Tiga Perangkat Desa di Luwu Jadi Tersangka Korupsi Dana Desa

Tiga Perangkat Desa di Luwu Jadi Tersangka Korupsi Dana Desa

LUWU — Kasus dugaan korupsi dana desa kembali mencoreng tata kelola pemerintahan di tingkat desa. Tiga perangkat Desa Lampuara, Kecamatan Ponrang Selatan, Kabupaten Luwu, Sulawesi Selatan, kini resmi ditetapkan sebagai tersangka oleh Kejaksaan Negeri (Kejari) Luwu atas penyimpangan pengelolaan dana desa tahun anggaran 2022 hingga 2024.

Ketiganya Kepala Desa berinisial AN, Sekretaris Desa AR, dan Bendahara Desa R diduga melakukan manipulasi laporan pertanggungjawaban keuangan hingga menimbulkan kerugian negara sebesar Rp239.615.691. Penetapan status tersangka dilakukan setelah penyidik memperoleh dua alat bukti yang cukup, ditambah hasil audit dari Inspektorat Daerah Kabupaten Luwu yang mengonfirmasi adanya selisih anggaran dalam sejumlah kegiatan pembangunan.

“Dari hasil penyelidikan ditemukan adanya peristiwa pidana dalam pengelolaan dana desa.

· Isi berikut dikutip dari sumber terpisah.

(** * AI Expense Tracker: retry wrapper, taxonomy, schema validation,
      vector store service and intent dispatch

    Shallow embedding of
      - [withRetry] and [processUserInput] (the retry-aware pipeline),
      - [parseCategoryData] and [expenseSchema] (models/Expense.js),
      - [VectorStoreService] (services/vectorStore.js),
      - one turn of the earlier [main] loop.

    Conventions.
      - JavaScript strings are [string]s of bytes.  Only the ASCII range of
        [trim], [toLowerCase], [toUpperCase] and of the regular-expression
        classes [\d], [\s] and [.] is modelled.
      - An [async] function is a function of the world that returns a
        completion (normal value or thrown error) and the next world; [await]
        is sequencing.
      - Thrown values are [Error] objects carrying a [message]. *)

From Stdlib Require Import ZArith Lia Ascii String.
From stdpp Require Import base option list gmap strings pretty.

Local Open Scope Z_scope.

(** ** JavaScript strings *)

Definition LF : ascii := "010"%char.
Definition CR : ascii := "013"%char.

(** [String.prototype.includes]. *)
Fixpoint includes (needle hay : string) : bool :=
  String.prefix needle hay ||
  match hay with
  | EmptyString => false
  | String _ rest => includes needle rest
  end.

(** [String.prototype.startsWith]. *)
Definition startsWith (p s : string) : bool := String.prefix p s.

Definition is_empty (s : string) : bool :=
  match s with EmptyString => true | String _ _ => false end.

(** White space in the ASCII range: TAB, LF, VT, FF, CR and SPACE. *)
Definition is_white_space (c : ascii) : bool := Ascii.is_space c.

Fixpoint trimStart (s : string) : string :=
  match s with
  | EmptyString => EmptyString
  | String c rest => if is_white_space c then trimStart rest else s
  end.

Fixpoint trimEnd (s : string) : string :=
  match s with
  | EmptyString => EmptyString
  | String c rest =>
      let r := trimEnd rest in
      if is_white_space c && is_empty r then EmptyString else String c r
  end.

(** [String.prototype.trim]. *)
Definition trim (s : string) : string := trimEnd (trimStart s).

Definition lower_char (c : ascii) : ascii :=
  let n := nat_of_ascii c in
  if (Nat.leb 65 n && Nat.leb n 90)%bool then ascii_of_nat (n + 32) else c.

Definition upper_char (c : ascii) : ascii :=
  let n := nat_of_ascii c in
  if (Nat.leb 97 n && Nat.leb n 122)%bool then ascii_of_nat (n - 32) else c.

Fixpoint map_chars (f : ascii -> ascii) (s : string) : string :=
  match s with
  | EmptyString => EmptyString
  | String c rest => String (f c) (map_chars f rest)
  end.

Definition toLowerCase : string -> string := map_chars lower_char.
Definition toUpperCase : string -> string := map_chars upper_char.

(** [s.split('\n')]: the pieces between line feeds; never the empty list. *)
Fixpoint split_lines (s : string) : list string :=
  match s with
  | EmptyString => [EmptyString]
  | String c rest =>
      if Ascii.eqb c LF then EmptyString :: split_lines rest
      else match split_lines rest with
           | l :: ls => String c l :: ls
           | [] => [String c EmptyString]
           end
  end.

(** [s.replace(c, '')] for a one-character pattern: only the first
    occurrence is removed. *)
Fixpoint remove_first (c : ascii) (s : string) : string :=
  match s with
  | EmptyString => EmptyString
  | String d rest => if Ascii.eqb d c then rest else String d (remove_first c rest)
  end.

(** [arr.join(sep)]. *)
Fixpoint join (sep : string) (l : list string) : string :=
  match l with
  | [] => EmptyString
  | [x] => x
  | x :: rest => x +:+ sep +:+ join sep rest
  end.

Fixpoint takeWhile (p : ascii -> bool) (s : string) : string :=
  match s with
  | EmptyString => EmptyString
  | String c rest => if p c then String c (takeWhile p rest) else EmptyString
  end.

Fixpoint dropWhile (p : ascii -> bool) (s : string) : string :=
  match s with
  | EmptyString => EmptyString
  | String c rest => if p c then dropWhile p rest else s
  end.

(** ** Completions and asynchronous computations *)

Record Error := mkError { message : string }.

Inductive Completion (A : Type) : Type :=
| Normal (value : A)
| Throw (error : Error).
Arguments Normal {A} value.
Arguments Throw {A} error.

(** ** Values held by documents *)

Inductive JsValue :=
| JsUndefined
| JsNull
| JsBool (b : bool)
| JsNumber (n : Z)
| JsString (s : string)
| JsArray (items : list string).

(** Truthiness, as tested by [!], [&&] and [||]. *)
Definition truthy (v : JsValue) : bool :=
  match v with
  | JsUndefined | JsNull => false
  | JsBool b => b
  | JsNumber n => negb (n =? 0)
  | JsString s => negb (is_empty s)
  | JsArray _ => true
  end.

(** A langchain [Document]; [metadata] is [None] when it is null or undefined. *)
Record Document := mkDocument {
  pageContent : string;
  metadata : option (gmap string JsValue)
}.

(** [doc.metadata?.initialization] *)
Definition metadata_initialization (doc : Document) : JsValue :=
  match metadata doc with
  | None => JsUndefined
  | Some m => default JsUndefined (m !! "initialization")
  end.

(** A document of the [Expense] model.  A field is [None] when it is
    undefined; [createdAt] is a time in milliseconds. *)
Record Expense := mkExpense {
  _id : string;
  amount : option string;
  category : option string;
  subCategory : list string;
  response : option string;
  createdAt : Z
}.

(** What [JSON.parse(analysis.text)] yields, read through the field accesses
    of [processUserInput] and the casts of the schema ([String], [[String]]). *)
Record ExpenseData := mkExpenseData {
  data_amount : option string;
  data_category : option string;
  data_sub_category : option (list string);
  data_response : option string
}.

(** What [JSON.parse(intentResult.text)] yields in the earlier main loop,
    read at [intent] and at [(confidence * 100).toFixed(1)]. *)
Record IntentData := mkIntentData {
  data_intent : option string;
  data_confidence : string
}.

(** The four LLM chains of the pipeline. *)
Inductive Chain := intentChain | expenseChain | summaryChain | retrievalChain.

(** ** External collaborators

    The language model, the clock, the document database, the file system and
    the HNSWLib index library, acting on the state [Env] of the outside world.
    A [Handle] is the in-memory index object; the service holds its only
    reference, so the object is passed by value. *)
Class Collaborators := {
  Env : Type;
  Handle : Type;
  (* setTimeout: [ms] milliseconds pass *)
  elapse : Z -> Env -> Env;
  (* chain.call(params), read at [.text] *)
  chain_call : Chain -> list (string * string) -> Env -> Completion string * Env;
  JSON_parse : string -> Completion ExpenseData;
  JSON_parse_intent : string -> Completion IntentData;
  (* mongoose: a fresh ObjectId, the clock, the insert sent to the database *)
  new_ObjectId : Env -> string * Env;
  Date_now : Env -> Z;
  insertOne : Expense -> Env -> Completion unit * Env;
  toISOString : Z -> string;
  toLocaleDateString : Z -> string;
  formatCurrency : option string -> string;
  (* existsSync(VECTOR_INDEX_PATH) *)
  existsSync_index : Env -> bool;
  HNSWLib_load : Env -> Completion Handle * Env;
  HNSWLib_fromDocuments : list Document -> Env -> Completion Handle * Env;
  HNSWLib_save : Handle -> Env -> Completion unit * Env;
  HNSWLib_addDocuments : Handle -> list Document -> Env -> Completion Handle * Env;
  HNSWLib_similaritySearch :
    Handle -> string -> nat -> Env -> Completion (list Document) * Env
}.

(** Observable actions, in the order in which they happen.  A call into
    the index library is recorded when it is made, whatever its outcome. *)
Inductive Event :=
| EvAttempt (attempt : nat)
| EvSleep (ms : Z)
| EvLoad
| EvFromDocuments (docs : list Document)
| EvSave
| EvAddDocuments (docs : list Document)
| EvSearch (query : string) (k : nat)
| EvLog (line : string)
| EvError (line : string).

Section Program.
Context `{Collaborators}.

(** The process and its surroundings: the outside world, the trace of
    actions so far, the [expenses] collection and [this.vectorStore]. *)
Record World := mkWorld {
  ext : Env;
  trace : list Event;
  collection : list Expense;
  vectorStore : option Handle
}.

Definition Async (A : Type) : Type := World -> Completion A * World.

Definition ret {A} (a : A) : Async A := fun w => (Normal a, w).

Definition throw {A} (e : Error) : Async A := fun w => (Throw e, w).

Definition bind {A B} (m : Async A) (k : A -> Async B) : Async B :=
  fun w =>
    match m w with
    | (Normal a, w1) => k a w1
    | (Throw e, w1) => (Throw e, w1)
    end.

(** [try { body } catch (error) { handler }] *)
Definition try_catch {A} (body : Async A) (handler : Error -> Async A) : Async A :=
  fun w =>
    match body w with
    | (Normal a, w1) => (Normal a, w1)
    | (Throw e, w1) => handler e w1
    end.

Definition emit (ev : Event) : Async unit :=
  fun w => (Normal tt, mkWorld (ext w) (trace w ++ [ev]) (collection w) (vectorStore w)).

Definition set_ext (e : Env) (w : World) : World :=
  mkWorld e (trace w) (collection w) (vectorStore w).

(** A call into the outside world. *)
Definition external {A} (f : Env -> Completion A * Env) : Async A :=
  fun w => let '(r, e) := f (ext w) in (r, set_ext e w).

Definition set_vectorStore (h : Handle) : Async unit :=
  fun w => (Normal tt, mkWorld (ext w) (trace w) (collection w) (Some h)).

Definition get_vectorStore : Async (option Handle) :=
  fun w => (Normal (vectorStore w), w).

End Program.

Notation "'let!' x ':=' m 'in' k" := (bind m (fun x => k))
  (at level 10, x name, m at level 100, k at level 200, only parsing).
Notation "'do!' m 'in' k" := (bind m (fun _ => k))
  (at level 10, m at level 100, k at level 200, only parsing).

(** ** The retry wrapper *)

Section Retry.
Context `{Collaborators}.

(** [const sleep = ms => new Promise(resolve => setTimeout(resolve, ms))] *)
Definition sleep (ms : Z) : Async unit :=
  do! emit (EvSleep ms) in
  external (fun e => (Normal tt, elapse ms e)).

(** [error.message.includes('rate limit')] *)
Definition signals_rate_limit (error : Error) : bool :=
  includes "rate limit" (message error).

(** [Math.min(1000 * Math.pow(2, attempt), 60000)].  Over the integers: the
    double-precision product is exact until it overflows to [Infinity], and
    [Math.min] then still yields 60000. *)
Definition backoff_delay (attempt : nat) : Z :=
  Z.min (1000 * 2 ^ Z.of_nat attempt) 60000.

(** The line printed before a retry; [delay / 1000] is a whole number. *)
Definition retry_notice (delay : Z) : string :=
  "⏳ Rate limit hit. Retrying in " +:+ pretty (delay / 1000) +:+ " seconds...".

(** The [for] loop of [withRetry], entered at [attempt] with [remaining]
    iterations to go ([remaining = maxRetries + 1 - attempt], so the guard
    [attempt <= maxRetries] holds exactly when [remaining] is not 0).
    Leaving the loop returns [undefined], here [None]; [Some v] is the value
    [v] that the operation resolved to, which may itself be [undefined]. *)
Fixpoint withRetry_loop {A} (operation : Env -> Completion A * Env)
    (maxRetries remaining attempt : nat) : Async (option A) :=
  match remaining with
  | O => ret None
  | S remaining' =>
      try_catch
        (do! emit (EvAttempt attempt) in
         let! v := external operation in
         ret (Some v))
        (fun error =>
           if signals_rate_limit error && Nat.ltb attempt maxRetries then
             let delay := backoff_delay attempt in
             do! emit (EvLog (retry_notice delay)) in
             do! sleep delay in
             withRetry_loop operation maxRetries remaining' (S attempt)
           else throw error)
  end.

(** [async function withRetry(operation, maxRetries = 3)] *)
Definition withRetry {A} (operation : Env -> Completion A * Env)
    (maxRetries : option nat) : Async (option A) :=
  let maxRetries := default 3%nat maxRetries in
  withRetry_loop operation maxRetries maxRetries 1.

End Retry.

(** ** The category taxonomy (models/Expense.js) *)

Definition is_digit (c : ascii) : bool :=
  let n := nat_of_ascii c in (Nat.leb 48 n && Nat.leb n 57)%bool.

Setelah gelar perkara dilakukan, penyidik menemukan dua alat bukti yang cukup dan menetapkan tiga orang perangkat desa sebagai tersangka,” ujar Kepala Seksi Intelijen Kejari Luwu, Andi Ardi Aman, Selasa (07/10/2025).

Penyidikan bermula dari temuan adanya ketidaksesuaian antara laporan penggunaan dana desa dengan kondisi nyata di lapangan. Berdasarkan hasil pemeriksaan, sejumlah kegiatan fisik dan nonfisik yang dilaporkan telah selesai ternyata tidak terealisasi sesuai rencana.

“Hasil pemeriksaan menunjukkan bahwa terdapat sejumlah kegiatan fisik maupun nonfisik yang dilaporkan telah selesai, namun dalam kenyataannya tidak sepenuhnya terealisasi sesuai rencana anggaran. Dari situ, penyidik menemukan indikasi kuat bahwa laporan keuangan Dana Desa Lampuara tahun anggaran 2022–2024 telah dimanipulasi,” ucap Ardi.

Modus yang digunakan para tersangka, menurut penyidik, adalah membuat laporan fiktif seolah-olah kegiatan telah terlaksana dengan sempurna. Faktanya, beberapa program pembangunan tidak dijalankan sebagaimana mestinya, sementara dana sudah dicairkan penuh. “Beberapa bukti yang diperoleh penyidik menunjukkan adanya pengeluaran yang tidak dapat dipertanggungjawabkan secara administrasi dan fisik,” tambah Ardi Aman.

Kejari Luwu menetapkan ketiga tersangka berdasarkan Surat Keputusan Penyidik dengan nomor TAP-2324, TAP-2325, dan TAP-2326/P.4.35.4/Fd.2/10/25. Mereka disangkakan melanggar Pasal 2 jo Pasal 18 atau Pasal 3 jo Pasal 18 Undang-Undang Nomor 31 Tahun 1999 tentang Pemberantasan Tindak Pidana Korupsi sebagaimana diubah dengan UU Nomor 20 Tahun 2001, serta Pasal 55 ayat (1) KUHP tentang penyertaan.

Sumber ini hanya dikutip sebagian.